Following a short preface featuring the whole of the Green Lantern Corps assembling at the breach in the universal “source wall” (which serves to establish said breach resulting from Dark Nights: Metal for those who didn’t read it), the story proper begins on Earth, where Brainiac is launching a coordinated attack on multiple cities. We see the Suicide Squad, Titans, Teen Titans, and, of course, Justice League fighting back, but they are all eventually overwhelmed and knocked unconscious. Beast Boy, Harley Quinn, Starfire, and Zatanna Zatara awake together onboard Brainiac's ship and quickly discover that the rest of respective their teams, as well as several other individuals including Martian Manhunter, Doctor Fate, Lex Luthor, and Deathstroke, are all there too. What’s more, Brainiac is recruiting them to save the Universe and only attacked to show that each group had weaknesses that could be exploited. As such, he rearranged them all into four new teams, one for each of the four cosmic entities, called “Omega Titans,” that the Universe needs to be saved from.
As you might expect, all of that comes with quite a bit of exposition, but there are two major factors that keep it from ever truly bogging down the pace of the story: economy and character dynamics. Snyder, Tynion, and Williamson use each of this issue’s twenty-some pages to great effect. Seriously, there’s no excess here. The exposition is all saved for two, maybe three, dumps, depicted with two-page spreads where there’s always something else (either visual or character-driven) going on that juxtaposes all of the text. This lets them focus the rest of the pages on the massive cast of characters interacting with one another. Obviously, we aren’t able to check in with everyone, yet the several scenes we do get are short but oh so sweet. Damian gets in Doctor Fate’s face, Starfire refuses to work with Sinestro, Lex Luthor has a heart to heart with J’onn J’onzz, and much more.
Art duties are in the capable hands of Francis Manapul, and boy does he deliver. He imbues every important story moment with an almost tangible weight, and there’s a tremendous sense of the scale and scope of everything. Although, if I did have to nitpick one thing, it’d be the number of two-page spreads. I don’t think there’s an inherent problem with having multiple two-page spreads in an issue, but there are literally ten here, and half of them occur in the first eleven pages. Yes, ten of the first eleven pages are two-page spreads. Some of them, especially those used for the exposition dumps, work really well. And, it’s not that the others don’t; it just seems like they’d work at least as well, if not better, as normal pages.
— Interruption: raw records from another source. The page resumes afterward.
Lemma finalize_size m n1 n2 : (getMessageSize (finalizeMessage m None n1 n2) ≤ getMessageSize m)%N.
Proof.
  rewrite !message_size. destruct (finalize_texts m n1 n2) as (c & Ev & _ & _ & H). rewrite Ev. cbn [foldr v_content].
  unfold getMessageContent, getCurrentVersion, size in *. destruct (versions m) as [|v vs]; cbn in *; lia.
Qed.

Lemma sanitize_size m n1 n2 n3 t :
  (getMessageSize (sanitize_one t m n1 n2 n3) ≤ getMessageSize m + size (interrupted_text t))%N.
Proof.
  pose proof (finalize_size m n1 n2) as Hf. unfold sanitize_one. cbv zeta. set (f := finalizeMessage _ _ _ _) in *. clearbody f.
  case_if; match goal with |- context [completeAssistantTiming ?x ?n] =>
    destruct (completeAssistantTiming_frame x n) as (_ & Hv & _ & _ & Hr) end;
    rewrite message_size; unfold reasoning_text; rewrite Hv, Hr; cbn [versions reasoning with_reasoningStreaming with_status
      updateCurrentVersionContent with_versions foldr v_content]; fold (reasoning_text f); rewrite message_size in Hf.
  - lia.
  - unfold reasoning_text in *. lia.
Qed.

Definition total_size (ms : list Message) : N := foldr (fun m n => getMessageSize m + n)%N 0%N ms.

Lemma total_size_cons m ms : total_size (m :: ms) = (getMessageSize m + total_size ms)%N.
Proof. done. Qed.

(** The loop takes messages from the end as long as they fit; the last is always taken. *)
Lemma size_loop_spec rev_ms : ∀ total result,
  total = total_size result → (length result ≤ 1 ∨ (total ≤ MAX_LOADED_MESSAGES_CHARS)%N) →
  ∃ taken skipped, rev_ms = reverse taken ++ skipped ∧ size_loop rev_ms total result = taken ++ result ∧
    (length (taken ++ result) ≤ 1 ∨ (total_size (taken ++ result) ≤ MAX_LOADED_MESSAGES_CHARS)%N) ∧
    (∀ m skipped', skipped = m :: skipped' → MAX_LOADED_MESSAGES_CHARS < total_size (m :: taken ++ result))%N.
Proof.
  induction rev_ms as [|m rev_ms IH]; intros total result -> Hr; cbn [size_loop].
  { exists [], []. split; [done|]. split; [done|]. split; [done|]. done. }
  destruct ((0 <? length result) && (MAX_LOADED_MESSAGES_CHARS <? total_size result + getMessageSize m)%N) eqn:E.
  - exists [], (m :: rev_ms). split; [done|]. split; [done|]. split; [done|]. intros m' skipped' [= <- <-].
    apply andb_true_iff in E as [_ E%N.ltb_lt]. cbn [app]. rewrite total_size_cons. lia.
  - destruct (IH (total_size result + getMessageSize m)%N (m :: result)) as (taken & skipped & -> & -> & Hb & Hm).
    + rewrite total_size_cons. lia.
    + apply andb_false_iff in E as [E%Nat.ltb_ge|E%N.ltb_ge]; [left|right; lia]. destruct result; cbn in *; lia.
    + exists (taken ++ [m]), skipped. rewrite reverse_app. cbn [app]. split; [done|]. rewrite <- app_assoc. cbn [app]. auto.
Qed.

(** The longest end of the conversation that fits, and at least the last message. *)
Lemma trim_by_size_spec ms :
  ∃ k, trimMessagesByContentSize ms = drop k ms ∧
    (length (drop k ms) ≤ 1 ∨ (total_size (drop k ms) ≤ MAX_LOADED_MESSAGES_CHARS)%N) ∧
    (∀ j, j < k → (MAX_LOADED_MESSAGES_CHARS < total_size (drop j ms))%N).
Proof.
  unfold trimMessagesByContentSize. destruct (size_loop_spec (reverse ms) 0%N []) as (taken & skipped & Erev & E & Hb & Hm); [done|left; cbn; lia|].
  rewrite app_nil_r in *. apply (f_equal reverse) in Erev. rewrite reverse_app, !reverse_involutive in Erev.
  exists (length skipped). rewrite E, Erev, <- (length_reverse skipped), drop_app_length. split; [done|]. split; [done|].
  intros j Hj. rewrite length_reverse in Hj. destruct skipped as [|m skipped]; [cbn in Hj; lia|]. specialize (Hm m skipped eq_refl).
  rewrite reverse_cons, <- app_assoc. assert (Hmono : ∀ l1 l2, (total_size l2 ≤ total_size (l1 ++ l2))%N).
  { induction l1 as [|x l1 IH]; intros l2; [done|]. cbn [app]. rewrite total_size_cons. specialize (IH l2). lia. }
  assert (Hjl : j ≤ length (reverse skipped)) by (rewrite length_reverse; cbn in Hj; lia).
  rewrite drop_app_le by done. eapply N.lt_le_trans; [exact Hm|]. apply (Hmono _ ([m] ++ taken)).
Qed.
Even though I was dubious at first, I’m going to straight-up recommend Justice League No Justice. The whole miniseries. It’s easy to tell from this first issue how much it’s just a damn entertaining event comic that takes the time to provide both blockbuster spectacle and smaller, more personal character moments. Plus, while Dark Nights: Metal was very much meant to be dark and edgy, this one really isn’t. Well, the title kind of is, but even given the total doomsday scenario Brainiac present, there’s still a lot of lightheartednesses to go around. And, most important, this issue ends on a legitimately surprising and well set-up cliffhanger that I can’t imagine wouldn’t at least make you want to come back for issue #2.